Lines at the cash register. Shoppers two or three deep at the shelves. Not enough staff to help all the people needing advice about their selections. For many, this is holiday shopping hell. For those of us with retail stores, it’s a heavenly time of year. For booksellers, it’s the time when the paper book reigns supreme as a gift to readers. Why give a piece of plastic that will allow the recipient to download a book when you can give a hefty tome that feels (and is) real? Why not show your thoughtfulness by choosing a book that suits the reader, instead of saying, “Get whatever you want”? Why not give yourself the pleasure of watching a friend or family member open your gift, exclaiming “I’ve been wanting to read this”?
The 2011 holiday season was pretty stressful in my store; the nearby Borders had recently closed, and I had no idea how to plan. I expected increased volume, but how much? And what books would be the most desired? Every locale in the country has different preferences, so nationwide best seller lists or reviews can only be a guide. A bookseller has to know her patrons and order to suit their tastes. I knew my regular customers, even those who appear infrequently, and what they would likely be looking for. But what about those just discovering that there was another bookstore in town, and used to shopping in a huge chain store offering almost unlimited options? Would they be disappointed and not return? Would they be willing to wait a few days while a book was ordered?
December 2011 was a month of almost daily book ordering. There were frequently requested books I had overlooked, and special requests for more unusual titles. The biggest problem, not a bad one to have, was running out of the most popular titles and having to restock. Experience is a wonderful teacher, and this year I was a much better “guesser”; ordering has been twice weekly, mostly for special requests and normal restocking.
This year’s holiday season has been even busier than last year, but I have had more time to enjoy the bustle and relish my favorite part of the job, helping people choosing books. For most of the year, customers are choosing books for themselves; at this time, they are most often buying for others, and the process of helping is different. (We will revert to the buyer and reader being the same person next month, when all of those gift certificates are redeemed!) When the shopper has a list of requested books or has determined on their own what the recipient would like, helping is just a matter if locating the books or placing an order. Other shoppers spend a great deal of time scanning the shelves and reading book jackets or even the first few paragraphs, determining on their own what choice is best, and often buying more than they intended as they discover a wealth of good reading. No complaints there, but one wonders what would (will?) happen when physical bookstores are gone and this “browsing” is no longer possible.
The more difficult customers are those who are not readers themselves, but are looking for gifts for their peculiar friends or family members who entertain themselves by sitting in silence with no visual stimulation other than letters on a piece of paper. They tend to wander through the aisles as if lost in a strange country. They sincerely want to make an appropriate choice, but they make it very clear (almost bragging) that they don’t read and thus have no familiarity with what might appeal. Fortunately, they often know more than they think they do about the recipient’s tastes and interests, and several well-chosen questions by the bookseller will yield enough information to make a selection. The gratitude from this stranger in a strange land is one of the benefits of the season.
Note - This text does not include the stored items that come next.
(** * merge_json_datasets.py: a model of the file selector, the line merger
      and the driver, with the properties of its specification.

    The script works on [pathlib.Path] values, on text files opened in
    text mode (UTF-8, universal newlines) and on the file system.  The
    embedding keeps these three layers apart:

    - [Text]: Python [str] values as lists of code points, with
      [str.strip] and the line iteration of a text-mode file;
    - [Paths]: [Path] values as their sequence of parts, with the ordering
      [sorted] uses on them;
    - [Script]: the file system as a store threaded through a state and
      exception monad, and the three functions of the script,
      [collect_files], [merge_jsonl] and [main].

    What the model takes from the platform and the interpreter:

    - POSIX conventions: the separator is [/], and a newline written in
      text mode reaches the file as a single line feed;
    - a regular file holds text: its content is what the UTF-8 decoder
      yields, and a file that cannot be decoded is not represented;
    - one canonical path names one file: [Path.resolve] tells whether two
      paths lead to the same file, and hard links are not represented;
    - [Path.resolve] and [Path.glob] are given with the environment, the
      latter in whatever order the system enumerates a directory;
    - symbolic links show in [Path.resolve]: a name that is no link leads
      to the entry of that name in the directory its parent leads to, and
      a link leads elsewhere, be it to a path where nothing is.  No part
      of a path is [..], and no link leads back to itself;
    - a system call fails for what the paths lead to, and for nothing
      else: the process may read, write and search whatever it meets, and
      there is room for what it writes;
    - a special file gives a reader the text the store says, or cannot be
      opened for reading; one that keeps its reader waiting for ever is
      not represented.  The special files of the model cannot be opened
      for writing: a terminal or [/dev/null] as the destination of a
      merge is not represented;
    - the lines of an input file are those it holds when it is opened, and
      the text written to the output reaches the file when the [with]
      block closes it.  For an input that is not the output itself this is
      exactly what a reader observes. *)

From Stdlib Require Import NArith.
From stdpp Require Import base option list sorting strings gmap pretty.
Global Instance funnel_id_valid_dec funnels offer :
  Decision (funnel_id_valid funnels offer).
Proof.
  unfold funnel_id_valid. destruct (offer !! "funnel_id") as [[s|]|]; apply _.
Defined.

(** The label under which [by_origem] counts an offer row. *)
Definition origem_label (offer : row) : string :=
  value_or (get offer "origem") "(vazio)".

(** * Properties *)

(** ** The normaliser *)

Section chars.
Import Str.

Lemma isspace_lower_char c : isspace (lower_char c) = isspace c.
Proof. by destruct c as [[] [] [] [] [] [] [] []]. Qed.


Lemma lower_char_eq_isspace c d :
  lower_char c = lower_char d → isspace c = isspace d.
Proof.
  intros Hcd. rewrite <-(isspace_lower_char c), Hcd. apply isspace_lower_char.
Qed.

(** *** [rstrip] is [lstrip] read from the right *)

Lemma lstrip_snoc s c :
  lstrip (s ++ [c])
  = match lstrip s with
    | [] => if isspace c then [] else [c]
    | s' => s' ++ [c]
    end.
Proof.
  induction s as [|a s IH]; simpl; [done|].
  by destruct (isspace a).
Qed.

Lemma rstrip_reverse s : rstrip s = reverse (lstrip (reverse s)).
Proof.
  induction s as [|c t IH]; simpl; [done|].
  rewrite reverse_cons, lstrip_snoc, IH.
  destruct (lstrip (reverse t)) as [|a u]; simpl.
  - by destruct (isspace c).
  - change (a :: u ++ [c]) with ((a :: u) ++ [c]). rewrite reverse_snoc.
    destruct (reverse (a :: u)) eqn:Hr; [|done].
    apply (f_equal length) in Hr. by rewrite length_reverse in Hr.
Qed.

(** *** [rstrip] and the strings made of whitespace only *)

Lemma rstrip_nil_iff s : rstrip s = [] ↔ Forall (λ c, isspace c = true) s.
Proof.
  induction s as [|c t IH]; simpl; [by split; [constructor|]|].
  destruct (rstrip t) as [|c' t'] eqn:Ht.
  - destruct (isspace c) eqn:Hc.
    + split; [intros _; constructor; [done|by apply IH]|done].
    + split; [done|]. intros [Hc' _]%Forall_cons. congruence.
  - split; [done|]. intros [_ Ht']%Forall_cons. by apply IH in Ht'.
Qed.

Lemma scan_all_space st s : rstrip s = [] → scan st s = [].
Proof.
  rewrite rstrip_nil_iff. intros Hs. revert st.
  induction Hs as [|c t Hc _ IH]; intros st; simpl; [done|].
  rewrite Hc. apply IH.
Qed.

Lemma scan_rstrip t :
  (rstrip t ≠ [] →
     scan AfterSpace t = " "%char :: sub_spaces_from true (lower (rstrip t)))
  ∧ scan InWord t = sub_spaces_from false (lower (rstrip t)).
Proof.
  induction t as [|c t [IH1 IH2]]; [done|]. simpl.
  destruct (rstrip t) as [|c' t'] eqn:Ht.
  - rewrite !(scan_all_space _ t Ht).
    destruct (isspace c) eqn:Hc; simpl; [done|].
    by rewrite isspace_lower_char, Hc.
  - specialize (IH1 ltac:(done)). simpl in *.
    rewrite isspace_lower_char.
    destruct (isspace c) eqn:Hc; simpl.
    + by rewrite IH1.
    + by rewrite IH2.
Qed.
The non-readers seriously shopping for books are only part of the broad spectrum of the consuming public that finds its way into book shops at this season. I often comment that I love having a book shop not only because I love books, but because the customers are the best; they respect the merchandise and the staff and are shopping for what they love. During the holiday rush, the book shop becomes more like any other shop. Shelves always require a certain amount of straightening, but now those who carefully replace books after scanning them are supplemented by those who put (toss?) them in the nearest empty spot, on top of others or on the floor. One hears from across the shop complaints that there is “nothing I want here,” although the speaker has walked through in two minutes and refused help. There is a disgusted sneer in response to, “I’m sorry, we don’t carry DVDs or CDs”; it is, after all, a book shop. Magazines are sold at the newsstand around the corner, and I don’t try to compete with their business. Often these shoppers are those just going from store to store looking for gift ideas; their criticism or lack of patience is more with themselves than the shop, but it can be irritating. Amazingly, these same people often come back in the following months, less stressed by the need to complete their shopping, and willing to explore a shop they hurried through in December.
The longer hours a shop of any kind requires at the holidays means limited time for one’s own shopping. This year, I really “shopped local”; everyone is getting books. At least, thanks to more experience in ordering, I will not have to commit the sin I did last year. Having run out of the Steve Jobs biography, and with my supplier out of stock, and really wanting to give it to my nephew – I (blush) bought it for him at Wal-Mart.
The holiday season from the other side of the counter really is a joy, and not just because it accounts for a big portion of the yearly business. Despite the long hours and minor irritations, the spirit of the season is all around, from the decorations to the music to the happy shoppers who are pleased that you had just what they wanted. If you didn’t do it this year, I recommend that you bypass some of that on-line ordering next year and get out with the crowds, in the local shops, and enjoy the hustle and bustle. For this year, I wish everyone Happy Holidays.